With the food pyramid, you had a breakdown of each of the food groups and each one indicated a proper serving size. This has gone away with MyPlate because it’s really more about what you should fill your plate with at each meal.

You can see the image of a plate and the emphasis on things such as fruits and vegetables. There isn’t a number that you have to move towards or account for with MyPlate and that’s what makes it a much better option for many. So you can see in an image what makes for good healthy choices, but there isn’t any math to have to work out every meal or every day.

Eating The Right Foods In The Best Way 

Another notable difference between the food pyramid and MyPlate is the fact that there is much less of an emphasis on grains. In the past the food pyramid treated whole grains or bread products as a must.

Though you do need a certain level of carbohydrates to survive and thrive, it’s about the right types. This means that it’s about true whole grains and not white bread. It also means that whole grains can be a complement to the meal and not the meal itself. This gets people into the right frame of mind about how they view grains, and ensures far better choices.

Basically, MyPlate never promotes a “no carb” approach, but rather a more targeted and proper way of eating them.

Differences in the Approach Towards Fat and Protein

A final difference between the food pyramid and MyPlate is the fact that not all foods are created equally. You will not see a focus on fats on MyPlate.

Though some level of fat is essential, it’s important that it be from the good types of fat. This also assumes that some good fats are either in the food themselves (such as in salmon) or were used in the preparation (such as olive oil).

You will also see a more targeted approach to something like protein. Yes you need some protein to survive but it is really considered to be more of a nutrient than anything else. Put simply, you focus on lean proteins and not just a “one size fits all” type of protein approach.

A Quick Summary of What MyPlate Is All About 

When comparing the food pyramid and MyPlate, things become simple when you home in on what MyPlate is all about. Thankfully, the USDA has provided some helpful information that will guide you towards following this eating plan with greater ease.

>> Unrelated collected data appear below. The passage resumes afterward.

Lemma local_inv_step N s i :
  local_inv N s → local_inv N (step lru_gate s i).
Proof.
  intros [Hr Ht Hwf Hcap Hin]. destruct i as [id req | id h]; simpl.
  - assert (Hgrow : map_Forall
              (λ id0 res,
                 res = res_once_end StoreInLRU (patched fresh_res) ∧
                 ∃ req0, (id0, req0) ∈ (downstream s ++ [(id, req)])%list)
              (<[id := res_once_end StoreInLRU (patched fresh_res)]>
                 (inflight s))).
    { apply map_Forall_insert_2.
      - split; [done|]. exists req. apply elem_of_app. right. left.
      - intros id0 res Hid0. destruct (Hin id0 res Hid0) as [-> [req0 Hreq0]].
        split; [done|]. exists req0. apply elem_of_app. by left. }
    unfold arrive. destruct (token_of req) as [token|] eqn:Htok.
    + rewrite (handle_lru_token req fresh_res _ token Htok eq_refl).
      destruct (LRU.peek _ (cache (world s))) as [stored|] eqn:Hpeek;
        (split; simpl;
         [done
         |apply Forall_app; split; [done | by repeat constructor]
         |by apply lru_wf_get
         |by rewrite lru_capacity_get
         |]); done.
    + rewrite (handle_lru_no_token req fresh_res _ Htok).
      by split; simpl.
  - unfold finish. destruct (inflight s !! id) as [res|] eqn:Hid; [|done].
    destruct (Hin id res Hid) as [-> _].
    destruct (token_of (live h)) as [token|] eqn:Htok.
    + rewrite (completion_lru h token _ Htok).
      split; simpl.
      * done.
      * apply Forall_app; split; [done | by repeat constructor].
      * by apply lru_wf_set.
      * done.
      * by apply map_Forall_delete.
    + rewrite (completion_lru_no_token h _ Htok).
      split; simpl; try done. by apply map_Forall_delete.
Qed.

(** X7. A server that runs the local chain, whatever arrives and
    completes and in whatever order: the remote store is never written
    and no remote operation is ever issued; the shared cache never holds
    more entries than its capacity; and every response in flight belongs
    to a request with its id that was handed to the pipeline, and
    carries exactly one 'end' listener, the store listener. *)
Theorem local_server_invariant (N : nat) (inputs : list Input) :
  remote (world (serve lru_gate inputs (boot N))) = ∅ ∧
  Forall (λ ev, is_remote ev = false)
         (log (world (serve lru_gate inputs (boot N)))) ∧
  (LRU.size (cache (world (serve lru_gate inputs (boot N)))) ≤ N)%nat ∧
  ∀ id res,
    inflight (serve lru_gate inputs (boot N)) !! id = Some res →
    on_end res = [StoreInLRU] ∧
    ∃ req, (id, req) ∈ downstream (serve lru_gate inputs (boot N)).
Proof.
  assert (Hinv : local_inv N (serve lru_gate inputs (boot N))).
  { generalize (local_inv_boot N). generalize (boot N).
    induction inputs as [|i inputs IH]; intros s Hs; [done|].
    rewrite serve_cons. by apply IH, local_inv_step. }
  destruct Hinv as [Hr Ht Hwf Hcap Hin].
  split; [done|]. split; [done|]. split.
  - destruct Hwf as [Hsize _ _ _]. rewrite Hcap in Hsize. exact Hsize.
  - intros id res Hid. destruct (Hin id res Hid) as [-> Hreq]. by split.
Qed.

(** The steps that assign [res.body] or [res.headers]. *)
Definition assigns (st : Step) : bool :=
  match st with AssignBody _ | AssignHeaders _ => true | _ => false end.

Lemma plain_steps_record (sts : list Step) res :
  Forall (λ st, assigns st = false) sts →
  res_body (foldl step_res res sts) = res_body res ∧
  res_headers (foldl step_res res sts) = res_headers res.
Proof.
  revert res. induction sts as [|st sts IH]; intros res Hplain; [done|].
  apply Forall_cons in Hplain as [Hst Hsts]. simpl.
  destruct (IH (step_res res st) Hsts) as [-> ->].
  by destruct st.
Qed.

(** X13. A pipeline that answers through [res.status], [res.set] and
    [res.send] alone, never assigning [res.body] or [res.headers], is
    recorded with its status and with nothing else: whatever body it
    sent and whatever headers it set, the replay of its response sends
    no body and sets no header but [X-Cache]. *)
Theorem plain_pipeline_replays_bare
    (req : Request) (token : string) (h : Handled)
    (w w1 w2 : World) (res1 res2 : Res) :
  (0 < LRU.capacity (cache w))%nat →
  token_of req = Some token →
  live h = req →
  Forall (λ st, assigns st = false) (steps h) →
  handle lru_gate req fresh_res w = (Return (NextCalled, res1), w1) →
  res_end (live h) (pipeline h res1) w1 = (Return res2, w2) →
  ∃ res' w',
    handle lru_gate req fresh_res w2 = (Return (NotCalled, res'), w') ∧
    res_statusCode res' = statusCode (recorded h) ∧
    header_calls res' = [SetAll None; SetOne "X-Cache" "HIT"] ∧
    sent_body res' = Some None.
Proof.
  intros Hcap Htok Hlive Hplain Hfirst Hdone. subst req.
  rewrite (handle_lru_token (live h) fresh_res w token Htok eq_refl) in Hfirst.
  destruct (LRU.peek _ (cache w)) as [s|] eqn:Hpeek; [done|].
  injection Hfirst as <- <-.
  rewrite (completion_lru h token _ Htok) in Hdone.
  injection Hdone as <- <-.
  rewrite (handle_lru_token (live h) fresh_res _ token Htok eq_refl). simpl.
  rewrite lru_peek_set_eq by (by rewrite lru_get_miss).
  destruct (plain_steps_record (steps h) fresh_res Hplain) as [Hb Hh].
  eexists _, _. split; [done|]. simpl.
  unfold recorded, captured, pipeline. simpl. by rewrite Hb, Hh.
Qed.

End GateFacts.
(** X13. On the fault-free file operations, with an engine that leaves the
    world as it found it, a build that returns an image leaves no
    temporary file: the temporary directory holds the entries it held
    before the call, the archive is gone, the tracking client has
    received the two tags and nothing else, and the log holds the one line
    that announces the build. *)
Theorem build_leaves_temporary_directory_clean engine
    work_dir repository_uri base_image run_id w image w' :
  (∀ tag dockerfile fileobj w0 r w0',
     engine tag dockerfile fileobj w0 = (r, w0') → w0' = w0) →
  build_docker_image (host := Posix.host_with_engine engine)
    work_dir repository_uri base_image run_id w = (Ok image, w') →
  let image_uri := _get_docker_image_uri repository_uri work_dir in
  ∃ tmp_mtime tmp_entries tmp_mtime',
    FS.lookup (tempdir w) (fs w) = Some (Dir tmp_mtime tmp_entries)
    ∧ FS.lookup (tempdir w) (fs w') = Some (Dir tmp_mtime' tmp_entries)
    ∧ tags w' = tags w ++ [(run_id, MLFLOW_DOCKER_IMAGE_URI, image_uri);
                           (run_id, MLFLOW_DOCKER_IMAGE_ID, image_id image)]
    ∧ log w' = log w ++ ["=== Building docker image " +:+ image_uri +:+ " ==="].
Proof.
  intros Hengine Hrun image_uri. unfold build_docker_image in Hrun.
  fold image_uri in Hrun.
  apply bind_Ok in Hrun as (build_ctx_path & w1 & Hctx & Hrun).
  apply bind_Ok in Hrun as (image' & w2 & Hbuild & Hrun).
  apply bind_Ok in Hrun as (u & w3 & Hremove & Hrun).
  unfold bind, set_tag, ret in Hrun. simpl in Hrun. simplify_eq.
  rewrite build_ctx_any_engine in Hctx.
  destruct (build_ctx_effect _ _ _ _ _ Hctx)
    as (tmp_mtime & tmp_entries & name & tmp_mtime1 & archive_mtime & tree
        & Hbefore & -> & Hfree & Hafter & Htmp1 & Htags1 & Hlog1).
  assert (FS.lookup (tempdir w ++ [name]) (fs w1)
          = Some (File archive_mtime
                    (TarGz "mlflow-project-docker-build-context" tree)))
    as Harchive.
  { rewrite lookup_app, Hafter. simpl. rewrite lookup_entry.
    apply lookup_insert_eq. }
  (* the with block *)
  unfold build_from_context, bind in Hbuild. simpl in Hbuild.
  unfold Posix.open_rb in Hbuild. rewrite Harchive in Hbuild. simpl in Hbuild.
  pose proof (Hengine _ _ _ _ _ _ Hbuild) as ->.
  (* the removal of the archive *)
  destruct (os_remove_file (tempdir w ++ [name])
              (mkWorld (fs w1) (tempdir w1) (candidate_names w1) (clock w1)
                 (tags w1)
                 (log w1 ++ ["=== Building docker image " +:+ image_uri +:+ " ==="]))
              archive_mtime _ ltac:(by destruct (tempdir w)) Harchive)
    as (root & Hroot & Hos_remove).
  unfold try_except in Hremove. simpl in Hremove, Hos_remove.
  rewrite Hos_remove in Hremove. simplify_eq. simpl in *.
  assert ([name] ≠ []) as Hne by done.
  destruct (remove_lookup_under _ _ _ _ _ _ Hafter Hne Hroot)
    as (sub & Hsub & Htmp3).
  rewrite remove_single, lookup_insert_eq in Hsub. simplify_eq.
  exists tmp_mtime, tmp_entries, (clock w1).
  split_and!; [done| |by rewrite Htags1, <-app_assoc|by rewrite Hlog1].
  rewrite Htmp3. do 2 f_equal.
  apply map_eq. intros k.
  destruct (decide (k = name)) as [->|Hk]; by simplify_map_eq.
Qed.

Lemma through_file_iff p n :
  FS.through_file p n = true
  ↔ ∃ q r t d, p = q ++ r ∧ r ≠ [] ∧ FS.lookup q n = Some (File t d).
Proof.
  revert n. induction p as [|x p IH]; intros n; simpl.
  - split; [done|]. intros (q & r & t & d & Hp & Hr & _).
    symmetry in Hp. by apply app_eq_nil in Hp as [_ ->].
  - destruct n as [t d|t es].
    + split; [|done]. intros _. by exists [], (x :: p), t, d.
    + split.
      * destruct (es !! x) as [child|] eqn:Hx; [|done].
        intros (q & r & t' & d & -> & Hr & Hq)%IH.
        exists (x :: q), r, t', d. split_and!; [done..|].
        by rewrite lookup_cons, Hx.
      * intros (q & r & t' & d & Hp & Hr & Hq).
        destruct q as [|y q]; [by rewrite lookup_nil in Hq|].
        simpl in Hp. injection Hp as <- ->.
        rewrite lookup_cons in Hq.
        destruct (es !! x) as [child|]; [|done]. simpl in Hq.
        apply IH. by exists q, r, t', d.
Qed.

(** A new entry of a directory makes no path lead to a regular file that
    did not before, and takes no regular file away. *)
Lemma put_entry_same_files now tmp x new_t root root1 t es q t' d :
  FS.lookup tmp root = Some (Dir t es) →
  es !! x = None →
  FS.put false now (tmp ++ [x]) (Dir new_t ∅) root = Some root1 →
  FS.lookup q root1 = Some (File t' d) ↔ FS.lookup q root = Some (File t' d).
Proof.
  intros Htmp Hx Hput.
  assert (FS.lookup (tmp ++ [x]) root = None) as Hdir0.
  { rewrite lookup_app, Htmp. simpl. by rewrite lookup_entry. }
  pose proof (put_lookup _ _ _ _ _ _ Hput) as Hdir1.
  destruct (put_under_dir _ _ _ _ _ _ _ _ _ _ Htmp Hput) as (t1 & c1 & Htmp1 & _).
  destruct (decide ((tmp ++ [x]) `prefix_of` q)) as [[r ->]|Hnotunder].
  - rewrite (lookup_app (tmp ++ [x]) r root), (lookup_app (tmp ++ [x]) r root1),
      Hdir0, Hdir1. simpl.
    destruct r as [|y r]; [by rewrite lookup_nil|].
    by rewrite lookup_empty_dir.
  - destruct (decide (q `prefix_of` tmp ++ [x])) as [Hpre|Hnotover].
    + apply prefix_snoc_inv in Hpre as [[r Hq]|Hq];
        [|subst q; by rewrite Hdir0, Hdir1].
      subst tmp. destruct r as [|y r].
      * rewrite app_nil_r in Htmp, Htmp1. by rewrite Htmp, Htmp1.
      * destruct (lookup_app_Some_dir _ _ _ _ _ Htmp) as (? & ? & ->).
        by destruct (lookup_app_Some_dir _ _ _ _ _ Htmp1) as (? & ? & ->).
    + by rewrite (put_lookup_diverge _ _ _ _ _ _ _ (conj Hnotover Hnotunder) Hput).
Qed.

(** X15. A working directory that does not exist makes the call raise on
    the host without faults what [os.scandir] raises for it:
    [NotADirectoryError] when its path runs through a regular file,
    [FileNotFoundError] otherwise. The temporary directory then holds the
    entries it held before: the staging directory is created, the copy
    fails, the staging directory is removed. The working directory must
    not be the very path that the staging directory is about to get. *)
Theorem missing_working_directory_raises work_dir dockerfile_contents w
    tmp_mtime tmp_entries name rest :
  FS.lookup work_dir (fs w) = None →
  FS.lookup (tempdir w) (fs w) = Some (Dir tmp_mtime tmp_entries) →
  candidate_names w = name :: rest →
  tmp_entries !! ("tmp" +:+ name) = None →
  work_dir ≠ tempdir w ++ ["tmp" +:+ name] →
  ∃ w' tmp_mtime',
    _create_docker_build_ctx (host := Posix.host) work_dir dockerfile_contents w
      = (Raise (if FS.through_file work_dir (fs w)
                then NotADirectoryError else FileNotFoundError), w')
    ∧ FS.lookup (tempdir w) (fs w') = Some (Dir tmp_mtime' tmp_entries).
Proof.
  intros Hmissing Htmp Hnames Hfree Hother.
  set (directory := tempdir w ++ ["tmp" +:+ name]) in *.
  assert (FS.lookup directory (fs w) = None) as Hdir0.
  { unfold directory. rewrite lookup_app, Htmp. simpl. by rewrite lookup_entry. }
  destruct (put_entry_is_Some false (clock w) (tempdir w) ("tmp" +:+ name)
              (Dir (clock w) ∅) (fs w) _ _ Htmp) as [root1 Hput1].
  pose proof (mktemp_loop_first (λ now, Dir now ∅) _ _ _ _ Hnames Hdir0 Hput1) as Hmk.
  set (w1 := set_fs root1 (set_candidate_names rest w)) in *.
  pose proof (put_lookup _ _ _ _ _ _ Hput1) as Hdir1. fold directory in Hdir1.
  destruct (put_under_dir _ _ _ _ _ _ _ _ _ _ Htmp Hput1) as (t1 & c1 & Htmp1 & _).
  (* the working directory is still missing *)
  assert (FS.lookup work_dir root1 = None) as Hmissing1.
  { destruct (decide (directory `prefix_of` work_dir)) as [[r ->]|Hnotunder].
    - rewrite lookup_app, Hdir1. simpl. apply lookup_empty_dir.
      intros ->. by rewrite app_nil_r in Hother.
    - destruct (decide (work_dir `prefix_of` directory)) as [Hpre|Hnotover].
      + apply prefix_snoc_inv in Hpre as [Hpre|?]; [|done].
        by rewrite (lookup_prefix_None _ _ _ Hpre Hmissing) in Htmp.
      + rewrite <-Hmissing.
        by apply (put_lookup_diverge _ _ _ _ _ _ _ (conj Hnotover Hnotunder) Hput1). }
  (* and its path runs through the regular files it ran through *)
  assert (FS.through_file work_dir root1 = FS.through_file work_dir (fs w))
    as Hthrough.
  { apply eq_true_iff_eq. rewrite !through_file_iff.
    split; intros (q & r & t & d & Hp & Hr & Hq); exists q, r, t, d;
      (split_and!; [done..|]);
      by apply (put_entry_same_files _ _ _ _ _ _ _ _ q t d Htmp Hfree Hput1). }
  (* the removal of the staging directory *)
  destruct (remove_is_Some (clock w1) directory root1) as [root2 Hremove];
    [unfold directory; by destruct (tempdir w)|by rewrite Hdir1|].
  assert (["tmp" +:+ name] ≠ []) as Hne by done.
  destruct (remove_lookup_under _ _ _ _ _ _ Htmp1 Hne Hremove)
    as (sub & Hsub & Htmp2).
  rewrite remove_single, lookup_insert_eq in Hsub. simplify_eq.
  exists (set_fs root2 w1), (clock w1). split.
  - unfold _create_docker_build_ctx, bind, try_finally, mkdtemp.
    rewrite Hmk. simpl. fold directory. unfold Posix.copytree. simpl.
    rewrite Hmissing1. unfold Posix.rmtree, missing_error. simpl.
    rewrite Hdir1, Hthrough.
    change (S (clock w)) with (clock w1). by rewrite Hremove.
  - simpl. rewrite Htmp2. do 2 f_equal.
    apply map_eq. intros k.
    destruct (decide (k = "tmp" +:+ name)) as [->|Hk]; by simplify_map_eq.
Qed.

Here are a few of the main aspects of MyPlate to focus on:

  • Half of your plate at any meal should consist of fruits and vegetables, but there should be more emphasis placed on vegetables, so they should take up a bit more of your plate than fruits do.
  • The other half of your dish should consist of grains and protein. Make sure the grains are whole grains. Your protein can come from a wide range of sources, depending on the type of diet that you follow (protein can come from plants like beans, nuts, peas, and seeds, as well as animal products). There should be a bit more grains than protein, though, as protein actually makes up the smallest portion of your plate.
  • Variety is the way to go. Don’t always eat the same ingredients. Instead, vary the whole grains, veggies, fruits, and protein sources that you enjoy.
  • A small amount of your diet can also consist of fat-free or low-fat yogurt or milk. Some critics, however, have stated that dairy should not be included as a necessary component of the MyPlate recommendations.

Other noteworthy differences between the food pyramid and MyPlate

  • As you look at the food pyramid and MyPlate, you will also notice that there is no specific section for meat on MyPlate because experts are noticing and promoting the myriad benefits of plant-based foods.
  • Also, there is no longer a section for fats or oils on the MyPlate system.

Comparing the Food Pyramid and MyPlate: Which One Wins?

As you can see, there are several differences between the food pyramid and MyPlate, but both of these are considered good recommendations to help you figure out how to follow a healthier eating plan and balance your diet effectively.

Overall, though, MyPlate has won out for its approach and very real life way of eating, and is therefore what many people lean towards for eating well these days. It is an updated version of the food pyramid, so if you are looking for up-to-date recommendations and guidelines, MyPlate would be the way to go.